Saved entries:
________________

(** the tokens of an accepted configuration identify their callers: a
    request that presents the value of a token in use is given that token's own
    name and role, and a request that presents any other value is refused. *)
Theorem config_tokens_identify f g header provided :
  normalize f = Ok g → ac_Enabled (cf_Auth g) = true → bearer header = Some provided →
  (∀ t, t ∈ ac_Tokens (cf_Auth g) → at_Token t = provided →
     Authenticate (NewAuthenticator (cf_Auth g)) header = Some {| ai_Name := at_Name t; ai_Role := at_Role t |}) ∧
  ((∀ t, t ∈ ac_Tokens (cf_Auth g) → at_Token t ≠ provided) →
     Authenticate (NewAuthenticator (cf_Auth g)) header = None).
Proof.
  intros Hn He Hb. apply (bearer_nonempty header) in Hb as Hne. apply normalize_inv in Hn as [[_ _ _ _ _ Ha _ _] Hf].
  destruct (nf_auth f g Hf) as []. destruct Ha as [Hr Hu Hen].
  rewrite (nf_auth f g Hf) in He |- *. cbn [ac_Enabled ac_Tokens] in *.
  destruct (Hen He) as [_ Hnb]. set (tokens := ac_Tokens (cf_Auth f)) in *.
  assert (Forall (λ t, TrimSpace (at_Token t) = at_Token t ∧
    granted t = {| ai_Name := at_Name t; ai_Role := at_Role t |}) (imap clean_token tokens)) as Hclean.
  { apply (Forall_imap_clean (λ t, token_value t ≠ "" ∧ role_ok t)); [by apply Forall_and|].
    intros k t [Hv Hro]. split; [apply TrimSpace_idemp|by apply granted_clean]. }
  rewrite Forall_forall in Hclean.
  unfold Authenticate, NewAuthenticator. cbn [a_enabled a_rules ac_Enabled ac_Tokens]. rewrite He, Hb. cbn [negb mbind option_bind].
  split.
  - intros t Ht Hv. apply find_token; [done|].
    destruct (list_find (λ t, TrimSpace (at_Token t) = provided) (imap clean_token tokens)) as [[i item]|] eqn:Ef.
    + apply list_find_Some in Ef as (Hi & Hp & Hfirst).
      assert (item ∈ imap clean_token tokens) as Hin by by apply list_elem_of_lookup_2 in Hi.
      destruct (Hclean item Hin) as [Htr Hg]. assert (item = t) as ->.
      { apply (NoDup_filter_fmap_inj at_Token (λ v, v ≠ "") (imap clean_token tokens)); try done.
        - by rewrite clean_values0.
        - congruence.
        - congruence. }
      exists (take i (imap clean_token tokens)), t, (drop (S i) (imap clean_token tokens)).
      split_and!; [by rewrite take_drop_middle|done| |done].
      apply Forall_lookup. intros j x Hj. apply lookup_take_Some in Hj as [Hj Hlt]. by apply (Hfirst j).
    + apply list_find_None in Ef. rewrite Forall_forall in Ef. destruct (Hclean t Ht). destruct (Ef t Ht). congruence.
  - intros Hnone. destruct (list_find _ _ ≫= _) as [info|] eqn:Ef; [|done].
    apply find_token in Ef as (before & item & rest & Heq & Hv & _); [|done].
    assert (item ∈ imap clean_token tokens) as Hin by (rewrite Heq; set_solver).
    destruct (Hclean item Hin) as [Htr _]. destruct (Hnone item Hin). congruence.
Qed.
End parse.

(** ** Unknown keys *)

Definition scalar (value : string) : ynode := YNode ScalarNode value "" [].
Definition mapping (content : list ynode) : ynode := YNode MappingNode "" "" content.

________________

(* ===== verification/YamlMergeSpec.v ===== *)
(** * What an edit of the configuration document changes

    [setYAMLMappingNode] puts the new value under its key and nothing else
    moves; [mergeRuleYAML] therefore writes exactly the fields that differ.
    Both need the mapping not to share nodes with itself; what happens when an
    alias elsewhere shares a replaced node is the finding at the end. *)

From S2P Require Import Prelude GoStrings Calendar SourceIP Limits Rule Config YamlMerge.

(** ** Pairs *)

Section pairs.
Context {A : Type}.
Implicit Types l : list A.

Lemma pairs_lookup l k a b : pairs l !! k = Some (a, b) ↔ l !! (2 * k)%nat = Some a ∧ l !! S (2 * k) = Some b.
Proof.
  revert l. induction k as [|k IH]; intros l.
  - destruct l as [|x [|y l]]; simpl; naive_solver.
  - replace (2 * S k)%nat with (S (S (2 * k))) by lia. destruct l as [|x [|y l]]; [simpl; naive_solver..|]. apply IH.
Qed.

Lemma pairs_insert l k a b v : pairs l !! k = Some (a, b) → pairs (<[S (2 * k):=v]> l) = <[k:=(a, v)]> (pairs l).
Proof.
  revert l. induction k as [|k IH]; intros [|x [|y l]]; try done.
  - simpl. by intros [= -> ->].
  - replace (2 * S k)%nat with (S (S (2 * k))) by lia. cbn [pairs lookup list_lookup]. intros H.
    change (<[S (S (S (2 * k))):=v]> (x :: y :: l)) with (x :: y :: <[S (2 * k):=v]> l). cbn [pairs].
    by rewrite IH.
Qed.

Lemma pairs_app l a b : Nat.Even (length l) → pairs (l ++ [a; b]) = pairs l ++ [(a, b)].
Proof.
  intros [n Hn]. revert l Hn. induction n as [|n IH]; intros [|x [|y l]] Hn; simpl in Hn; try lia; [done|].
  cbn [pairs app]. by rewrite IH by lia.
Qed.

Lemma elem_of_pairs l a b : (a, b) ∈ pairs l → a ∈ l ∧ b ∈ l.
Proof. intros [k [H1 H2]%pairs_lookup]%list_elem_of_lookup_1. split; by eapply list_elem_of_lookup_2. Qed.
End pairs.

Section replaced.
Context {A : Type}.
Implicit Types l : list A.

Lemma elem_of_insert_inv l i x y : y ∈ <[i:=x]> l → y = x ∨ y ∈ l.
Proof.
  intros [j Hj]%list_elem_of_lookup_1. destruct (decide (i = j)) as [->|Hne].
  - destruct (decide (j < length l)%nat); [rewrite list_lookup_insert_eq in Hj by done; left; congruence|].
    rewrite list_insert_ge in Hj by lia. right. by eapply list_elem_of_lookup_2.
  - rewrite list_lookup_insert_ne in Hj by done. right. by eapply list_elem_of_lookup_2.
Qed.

________________

REQUIREMENT: Copy range, inclusive: the line holding "From S2P Require" to the line holding "- destruct (decide". Reproduce exactly those lines of the records above and no others.

WRITTEN ANSWER:
From S2P Require Import Prelude GoStrings Calendar SourceIP Limits Rule Config YamlMerge.

(** ** Pairs *)

Section pairs.
Context {A : Type}.
Implicit Types l : list A.

Lemma pairs_lookup l k a b : pairs l !! k = Some (a, b) ↔ l !! (2 * k)%nat = Some a ∧ l !! S (2 * k) = Some b.
Proof.
  revert l. induction k as [|k IH]; intros l.
  - destruct l as [|x [|y l]]; simpl; naive_solver.
  - replace (2 * S k)%nat with (S (S (2 * k))) by lia. destruct l as [|x [|y l]]; [simpl; naive_solver..|]. apply IH.
Qed.

Lemma pairs_insert l k a b v : pairs l !! k = Some (a, b) → pairs (<[S (2 * k):=v]> l) = <[k:=(a, v)]> (pairs l).
Proof.
  revert l. induction k as [|k IH]; intros [|x [|y l]]; try done.
  - simpl. by intros [= -> ->].
  - replace (2 * S k)%nat with (S (S (2 * k))) by lia. cbn [pairs lookup list_lookup]. intros H.
    change (<[S (S (S (2 * k))):=v]> (x :: y :: l)) with (x :: y :: <[S (2 * k):=v]> l). cbn [pairs].
    by rewrite IH.
Qed.

Lemma pairs_app l a b : Nat.Even (length l) → pairs (l ++ [a; b]) = pairs l ++ [(a, b)].
Proof.
  intros [n Hn]. revert l Hn. induction n as [|n IH]; intros [|x [|y l]] Hn; simpl in Hn; try lia; [done|].
  cbn [pairs app]. by rewrite IH by lia.
Qed.

Lemma elem_of_pairs l a b : (a, b) ∈ pairs l → a ∈ l ∧ b ∈ l.
Proof. intros [k [H1 H2]%pairs_lookup]%list_elem_of_lookup_1. split; by eapply list_elem_of_lookup_2. Qed.
End pairs.

Section replaced.
Context {A : Type}.
Implicit Types l : list A.

Lemma elem_of_insert_inv l i x y : y ∈ <[i:=x]> l → y = x ∨ y ∈ l.
Proof.
  intros [j Hj]%list_elem_of_lookup_1. destruct (decide (i = j)) as [->|Hne].
  - destruct (decide (j < length l)%nat); [rewrite list_lookup_insert_eq in Hj by done; left; congruence|].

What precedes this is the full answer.